### Requirement
Return, exactly, the line that contains "Definition one_shot_request : Request" together with all lines after it to the end of the entries, and no further lines.

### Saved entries
- Opening Delimiter -

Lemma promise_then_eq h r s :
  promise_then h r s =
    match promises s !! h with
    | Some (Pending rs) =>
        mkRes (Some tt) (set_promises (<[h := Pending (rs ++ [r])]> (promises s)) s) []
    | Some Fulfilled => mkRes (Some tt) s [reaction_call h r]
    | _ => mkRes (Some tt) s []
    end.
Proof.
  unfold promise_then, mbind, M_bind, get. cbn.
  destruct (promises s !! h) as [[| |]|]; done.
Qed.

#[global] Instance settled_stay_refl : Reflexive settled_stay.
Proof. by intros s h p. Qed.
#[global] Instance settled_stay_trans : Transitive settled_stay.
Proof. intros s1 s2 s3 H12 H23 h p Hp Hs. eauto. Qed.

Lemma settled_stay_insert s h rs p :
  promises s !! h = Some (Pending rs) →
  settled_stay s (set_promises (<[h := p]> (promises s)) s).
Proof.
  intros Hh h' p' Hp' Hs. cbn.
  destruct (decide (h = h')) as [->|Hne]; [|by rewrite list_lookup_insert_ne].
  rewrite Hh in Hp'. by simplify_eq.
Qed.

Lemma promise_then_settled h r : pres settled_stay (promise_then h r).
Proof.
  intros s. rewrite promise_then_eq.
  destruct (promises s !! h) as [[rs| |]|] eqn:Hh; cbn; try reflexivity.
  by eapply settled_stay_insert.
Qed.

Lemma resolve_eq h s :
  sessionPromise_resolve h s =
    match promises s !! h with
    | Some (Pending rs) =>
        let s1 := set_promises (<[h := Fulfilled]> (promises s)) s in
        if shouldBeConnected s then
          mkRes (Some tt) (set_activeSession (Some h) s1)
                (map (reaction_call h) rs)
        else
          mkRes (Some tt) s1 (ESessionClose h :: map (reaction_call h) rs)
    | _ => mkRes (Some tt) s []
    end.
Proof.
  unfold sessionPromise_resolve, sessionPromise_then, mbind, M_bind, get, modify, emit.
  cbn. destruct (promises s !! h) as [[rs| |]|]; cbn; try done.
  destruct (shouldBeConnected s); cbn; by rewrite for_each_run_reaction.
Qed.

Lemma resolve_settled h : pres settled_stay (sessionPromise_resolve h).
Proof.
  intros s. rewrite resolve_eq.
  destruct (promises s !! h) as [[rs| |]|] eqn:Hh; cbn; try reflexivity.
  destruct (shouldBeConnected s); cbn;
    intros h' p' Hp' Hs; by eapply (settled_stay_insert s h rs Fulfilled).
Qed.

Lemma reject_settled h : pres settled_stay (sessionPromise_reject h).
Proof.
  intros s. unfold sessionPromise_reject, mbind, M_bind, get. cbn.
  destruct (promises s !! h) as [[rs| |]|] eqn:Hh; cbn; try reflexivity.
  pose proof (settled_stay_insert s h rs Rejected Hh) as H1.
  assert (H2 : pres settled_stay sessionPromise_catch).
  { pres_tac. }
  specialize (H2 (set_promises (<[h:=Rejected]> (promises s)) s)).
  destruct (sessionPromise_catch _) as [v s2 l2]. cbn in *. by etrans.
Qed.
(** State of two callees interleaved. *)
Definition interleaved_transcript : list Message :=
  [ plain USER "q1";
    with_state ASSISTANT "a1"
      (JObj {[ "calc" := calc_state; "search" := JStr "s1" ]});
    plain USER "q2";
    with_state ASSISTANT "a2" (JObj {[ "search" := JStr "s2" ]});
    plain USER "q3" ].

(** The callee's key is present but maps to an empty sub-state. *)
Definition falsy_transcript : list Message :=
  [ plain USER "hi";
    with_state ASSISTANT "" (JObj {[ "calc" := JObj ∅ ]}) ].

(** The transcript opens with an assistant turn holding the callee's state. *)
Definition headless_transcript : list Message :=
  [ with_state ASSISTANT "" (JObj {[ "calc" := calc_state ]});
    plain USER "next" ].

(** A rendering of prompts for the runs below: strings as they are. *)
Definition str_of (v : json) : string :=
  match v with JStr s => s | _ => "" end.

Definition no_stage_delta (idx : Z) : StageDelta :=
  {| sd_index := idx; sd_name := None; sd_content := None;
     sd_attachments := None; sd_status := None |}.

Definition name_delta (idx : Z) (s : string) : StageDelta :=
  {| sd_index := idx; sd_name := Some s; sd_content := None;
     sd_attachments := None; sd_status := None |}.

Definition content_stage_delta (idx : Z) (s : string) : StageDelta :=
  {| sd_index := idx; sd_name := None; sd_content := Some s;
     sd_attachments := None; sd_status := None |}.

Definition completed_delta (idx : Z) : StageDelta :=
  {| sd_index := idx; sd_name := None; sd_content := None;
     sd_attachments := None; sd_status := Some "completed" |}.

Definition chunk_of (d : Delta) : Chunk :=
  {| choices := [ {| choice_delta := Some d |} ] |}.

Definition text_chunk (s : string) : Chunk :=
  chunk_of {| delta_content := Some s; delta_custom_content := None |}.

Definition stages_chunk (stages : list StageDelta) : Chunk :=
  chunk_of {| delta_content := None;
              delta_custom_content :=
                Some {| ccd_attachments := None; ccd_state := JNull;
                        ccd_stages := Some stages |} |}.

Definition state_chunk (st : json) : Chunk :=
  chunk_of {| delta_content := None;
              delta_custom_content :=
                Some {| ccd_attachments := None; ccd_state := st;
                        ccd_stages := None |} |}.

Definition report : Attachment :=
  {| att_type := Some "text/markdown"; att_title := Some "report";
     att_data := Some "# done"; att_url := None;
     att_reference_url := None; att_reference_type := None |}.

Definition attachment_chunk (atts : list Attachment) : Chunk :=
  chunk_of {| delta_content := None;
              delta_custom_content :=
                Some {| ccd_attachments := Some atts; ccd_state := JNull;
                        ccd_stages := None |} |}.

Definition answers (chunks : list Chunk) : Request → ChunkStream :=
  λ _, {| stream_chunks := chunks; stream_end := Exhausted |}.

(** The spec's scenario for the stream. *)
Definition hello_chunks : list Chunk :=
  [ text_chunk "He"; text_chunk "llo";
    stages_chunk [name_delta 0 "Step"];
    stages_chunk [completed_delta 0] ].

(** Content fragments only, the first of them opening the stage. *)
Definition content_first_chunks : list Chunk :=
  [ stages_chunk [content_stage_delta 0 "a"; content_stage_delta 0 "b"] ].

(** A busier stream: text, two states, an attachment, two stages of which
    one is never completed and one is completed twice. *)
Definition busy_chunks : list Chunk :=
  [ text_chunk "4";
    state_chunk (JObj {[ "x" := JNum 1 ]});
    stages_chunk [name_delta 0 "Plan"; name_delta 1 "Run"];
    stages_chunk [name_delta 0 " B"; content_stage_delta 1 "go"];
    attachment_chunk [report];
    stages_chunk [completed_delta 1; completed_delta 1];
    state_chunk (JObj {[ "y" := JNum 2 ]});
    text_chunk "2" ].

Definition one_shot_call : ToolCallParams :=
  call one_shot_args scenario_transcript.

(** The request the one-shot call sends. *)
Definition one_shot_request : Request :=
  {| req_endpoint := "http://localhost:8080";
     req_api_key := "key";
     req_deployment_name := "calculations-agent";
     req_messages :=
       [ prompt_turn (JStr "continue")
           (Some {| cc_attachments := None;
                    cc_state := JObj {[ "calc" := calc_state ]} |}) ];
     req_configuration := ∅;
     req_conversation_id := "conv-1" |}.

- Closing Delimiter -

### Exercise response
Definition one_shot_request : Request :=
  {| req_endpoint := "http://localhost:8080";
     req_api_key := "key";
     req_deployment_name := "calculations-agent";
     req_messages :=
       [ prompt_turn (JStr "continue")
           (Some {| cc_attachments := None;
                    cc_state := JObj {[ "calc" := calc_state ]} |}) ];
     req_configuration := ∅;
     req_conversation_id := "conv-1" |}.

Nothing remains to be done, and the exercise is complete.